Excerpt from the updated and expanded 2nd Edition of Regression Hypnotherapy by Randal Churchill
Hypnosis is a bridge to the subconscious mind. The subconscious is the seat of the emotions, imagination, memories, habits and intuition. It also regulates our autonomic body functions, is the part of the mind that dreams, and is the pathway to the superconscious. It is the very essence and core of how we experience ourselves and the world. To attain powerful and lasting results in therapy, it is essential that the methods employed reach and affect the subconscious mind. The best results in therapy always come from a hypnotic state, whether or not the state was achieved intentionally, and whether or not the therapist uses or understands hypnotic theory and semantics.
The Power of Regression
A hypnotic regression is a process in which a person in hypnosis recalls a memory or series of memories from the subconscious mind. While in hypnosis a person’s awareness is heightened and memories can become much more vivid. Also, there is easier access to the emotions, barring suggestions for detachment. And because of the heightened suggestibility that occurs as the subconscious mind is accessed, insights can have a much greater impact than they would normally have.
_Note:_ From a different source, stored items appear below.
(** X9. A group folder that holds nothing makes [scan] raise and return no
    catalog: it is taken for a collection, and the [IndexError] of
    [Coll.__init__] comes out of [scan] when the children listed before it
    are classified. *)
Theorem scan_empty_group (W : world) (root : string)
    (ds : list string) (d : string) :
  listdir W root = Ok ds →
  d ∈ ds →
  listdir W (path_join W root d) = Ok [] →
  (∃ e', scan W root = Raise e') ∧
  (∀ ds1 ds2 xs,
     ds = ds1 ++ d :: ds2 →
     Forall2 (classified W root) ds1 xs →
     scan W root = Raise IndexError).
Proof.
  intros Hds Hd Hempty.
  assert (Hcoll : Coll.init W (path_join W root d) = Raise IndexError).
  { unfold Coll.init. by rewrite Hempty. }
  split.
  - destruct (scan W root) as [result|e'] eqn:Hscan; [| by exists e'].
    exfalso. unfold scan in Hscan. rewrite Hds in Hscan. simpl in Hscan.
    apply scan_loop_Ok in Hscan as (xs & HF & _).
    apply list_elem_of_lookup in Hd as [i Hi].
    destruct (Forall2_lookup_l _ _ _ _ _ HF Hi) as (x & _ & (c & Hc & Hx)).
    rewrite Hempty in Hc. injection Hc as <-.
    destruct Hx as [(g & m & [=] & _) | (_ & co & Hco & _)]. congruence.
  - intros ds1 ds2 xs -> HF. unfold scan. rewrite Hds. cbn [mbind res_bind].
    rewrite (scan_loop_app W root ds1 (d :: ds2) xs [] HF).
    cbn [scan_loop]. rewrite Hempty. cbn. by rewrite Hcoll.
Qed.

Lemma scan_empty_group_witness :
  (∃ e', scan Cases.emptied_host "/R" = Raise e') ∧
  scan Cases.emptied_host "/R" = Raise IndexError.
Proof.
  destruct (scan_empty_group Cases.emptied_host "/R" ["G1"; "G2"] "G2")
    as [Hraises Hfirst].
  - vm_compute. reflexivity.
  - apply list_elem_of_further, list_elem_of_here.
  - vm_compute. reflexivity.
  - split; [exact Hraises |].
    apply (Hfirst ["G1"] [] [IsMedia Cases.lone]); [reflexivity |].
    apply lone_classified; [vm_compute; reflexivity .. | reflexivity].
Defined.

(** X10. In a root whose groups each list exactly one item, [scan] needs
    nothing of the descriptors but that they parse: it returns one [Media]
    per group, in the order of the listing, built from the only item of the
    group, whatever keys the descriptors have. *)
Theorem scan_lone_items (W : world) (root : string) (ds : list string) :
  listdir W root = Ok ds →
  Forall (λ d, ∃ g j,
            listdir W (path_join W root d) = Ok [g] ∧
            descriptor_at W (path_join W (path_join W root d) g) j) ds →
  ∃ result,
    scan W root = Ok result ∧
    Forall2 (λ d x, ∃ g m,
               listdir W (path_join W root d) = Ok [g] ∧
               x = IsMedia m ∧
               Media._path m = path_join W (path_join W root d) g ∧
               descriptor_at W (Media._path m) (Media._entry m)) ds result.
Proof.
  intros Hds Hall.
  assert (Hres : ∃ result,
    Forall2 (classified W root) ds result ∧
    Forall2 (λ d x, ∃ g m,
               listdir W (path_join W root d) = Ok [g] ∧
               x = IsMedia m ∧
               Media._path m = path_join W (path_join W root d) g ∧
               descriptor_at W (Media._path m) (Media._entry m)) ds result).
  { clear Hds.
    induction Hall as [|d ds (g & j & Hg & Hj) _ (result & HF1 & HF2)].
    - exists []. split; constructor.
    - pose proof (media_init_descriptor W _ j Hj) as Hm.
      eexists (IsMedia _ :: result). split; constructor; try done.
      + exists [g]. split; [done |]. left. eexists g, _. by repeat split.
      + eexists g, _. by repeat split. }
  destruct Hres as (result & HF1 & HF2). exists result. split; [| done].
  unfold scan. rewrite Hds. simpl. apply scan_loop_Ok. by exists result.
Qed.

Lemma scan_lone_items_witness :
  ∃ result,
    scan Posix.keyless_host "/R" = Ok result ∧
    Forall2 (λ d x, ∃ g m,
               listdir Posix.keyless_host
                 (path_join Posix.keyless_host "/R" d) = Ok [g] ∧
               x = IsMedia m ∧
               Media._path m =
                 path_join Posix.keyless_host
                   (path_join Posix.keyless_host "/R" d) g ∧
               descriptor_at Posix.keyless_host (Media._path m)
                 (Media._entry m)) ["G1"] result.
Proof.
  apply (scan_lone_items Posix.keyless_host "/R" ["G1"]).
  - vm_compute. reflexivity.
  - repeat constructor. exists "a1", (JObj []).
    split; [vm_compute; reflexivity |].
    exists "{}". split; vm_compute; reflexivity.
Defined.

(** ** The exporters *)

Lemma append_assoc_str (a b c : string) : (a +:+ b) +:+ c = a +:+ (b +:+ c).
Proof.
  induction a as [|ch a IH]; [reflexivity |].
  change (String ch ((a +:+ b) +:+ c) = String ch (a +:+ (b +:+ c))).
  by rewrite IH.
Qed.

(** X11. The item found in folder [p], exported with every optional
    argument left out: the video goes from [p/16\video.m4s] to
    [des_dir/<part title>.mp4], the audio from [p/16\audio.m4s] to
    [des_dir/<part title>.mp3], and the merge takes the audio stream first
    and the video stream second into [des_dir/<part title>.mp4]; no codec
    argument is passed, and the transcoder is told to overwrite, quietly. *)
Theorem export_with_defaults (W : world) (p : string) (j : json)
    (t des_dir : string) :
  descriptor_at W p j →
  part_title j = Ok (JStr t) →
  ∃ m,
    Media.init W p = Ok m ∧
    extract_video_default W m des_dir =
      Ok {| stream_spec :=
              {| streams := [ffmpeg_input (path_join W p "16\video.m4s")];
                 filename := path_join W des_dir (t +:+ ".mp4");
                 kwargs := [] |};
            overwrite_output := true; quiet := true |} ∧
    extract_audio_default W m des_dir =
      Ok {| stream_spec :=
              {| streams := [ffmpeg_input (path_join W p "16\audio.m4s")];
                 filename := path_join W des_dir (t +:+ ".mp3");
                 kwargs := [] |};
            overwrite_output := true; quiet := true |} ∧
    extract_and_merge_default W m des_dir =
      Ok {| stream_spec :=
              {| streams := [ffmpeg_input (path_join W p "16\audio.m4s");
                             ffmpeg_input (path_join W p "16\video.m4s")];
                 filename := path_join W des_dir (t +:+ ".mp4");
                 kwargs := [] |};
            overwrite_output := true; quiet := true |}.
Proof.
  intros Hd Ht. eexists. split; [by apply media_init_descriptor |].
  unfold extract_video_default, extract_audio_default,
    extract_and_merge_default, extract_video, extract_audio,
    extract_and_merge, default_get_name_func, Media.title.
  unfold part_title in Ht. simpl. rewrite Ht. simpl.
  by rewrite !append_assoc_str.
Qed.

Lemma export_with_defaults_witness :
  ∃ m,
    Media.init Posix.library_host "/R/G2/b2" = Ok m ∧
    extract_video_default Posix.library_host m "/out" =
      Ok {| stream_spec :=
              {| streams := [ffmpeg_input "/R/G2/b2/16\video.m4s"];
                 filename := "/out/EP2.mp4";
                 kwargs := [] |};
            overwrite_output := true; quiet := true |} ∧
    extract_audio_default Posix.library_host m "/out" =
      Ok {| stream_spec :=
              {| streams := [ffmpeg_input "/R/G2/b2/16\audio.m4s"];
                 filename := "/out/EP2.mp3";
                 kwargs := [] |};
            overwrite_output := true; quiet := true |} ∧
    extract_and_merge_default Posix.library_host m "/out" =
      Ok {| stream_spec :=
              {| streams := [ffmpeg_input "/R/G2/b2/16\audio.m4s";
                             ffmpeg_input "/R/G2/b2/16\video.m4s"];
                 filename := "/out/EP2.mp4";
                 kwargs := [] |};
            overwrite_output := true; quiet := true |}.
Proof.
  apply (export_with_defaults Posix.library_host "/R/G2/b2"
           (Posix.entry_value "EP2" "Show" "http://i0.hdslb.com/c.jpg")
           "EP2" "/out").
  - eexists. split; vm_compute; reflexivity.
  - reflexivity.
Defined.

(** X12. An item whose descriptor has no part title is built, but it
    cannot be exported under the default name: each exporter raises the
    exception of the [title] lookup before it reaches the transcoder. *)
Theorem export_without_part_title (W : world) (p : string) (j : json)
    (e : exn) (des_dir fmt : string) (copy : bool) :
  descriptor_at W p j →
  part_title j = Raise e →
  ∃ m,
    Media.init W p = Ok m ∧
    extract_video W m des_dir fmt copy default_get_name_func = Raise e ∧
    extract_audio W m des_dir fmt copy default_get_name_func = Raise e ∧
    extract_and_merge W m des_dir fmt copy default_get_name_func = Raise e.
Proof.
  intros Hd Ht. eexists. split; [by apply media_init_descriptor |].
  unfold extract_video, extract_audio, extract_and_merge,
    default_get_name_func, Media.title.
  unfold part_title in Ht. simpl. by rewrite Ht.
Qed.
Major events from childhood and infancy, both positive and negative in nature, can have a tremendous impact, and expectancies that result from these experiences continue to affect us in our lives. Events in extreme cases can serve as an imprint, a powerful single-impact learning experience that greatly influences our ways of experiencing ourselves and the world. Much hypnotherapy is about de-hypnotizing ourselves from the limiting influences of significant negative experiences from the past. In many cases, a potent aspect of effective hypnotherapy can be regression to facilitate more thorough and lasting results.
An irony of regression work is that what makes a past event important is the way we frame it and manifest it in the here and now. We carry traumas from the past with us into the present and filter our experience of ourselves and the world through the lenses of those past experiences. The form of regression hypnotherapy emphasized in these volumes, including returning to an initiating sensitizing event(s) and working with Gestalt, hypnoanalysis and reeducation, sometimes has the effect of an imprint. The work can be so powerful that major changes from a session or two of regression are typically immediate and yield long-term transformation.
Regression strategies, as described and demonstrated in this series, are options highly recommended for appropriate use by hypnotherapists and by clinicians using hypnosis as an adjunct to their therapeutic specialties. The great value documented in the sessions of this Transcripts of Transformation series is not because they were exceptional in my work, as a kind of “greatest hits” collection. The majority of sessions that I have taped over the years, in the demonstration of exploratory hypnosis using regression and ideomotor methods, have been transcribed for insertion into a book. In the late 1990’s, for example, a string of 16 consecutive taped sessions are all being included in full in texts. That’s remarkable, considering there are many very effective taped sessions over the years that were not selected because the theme, presenting issue, or some elements of the therapy were too similar to another session already transcribed for inclusion.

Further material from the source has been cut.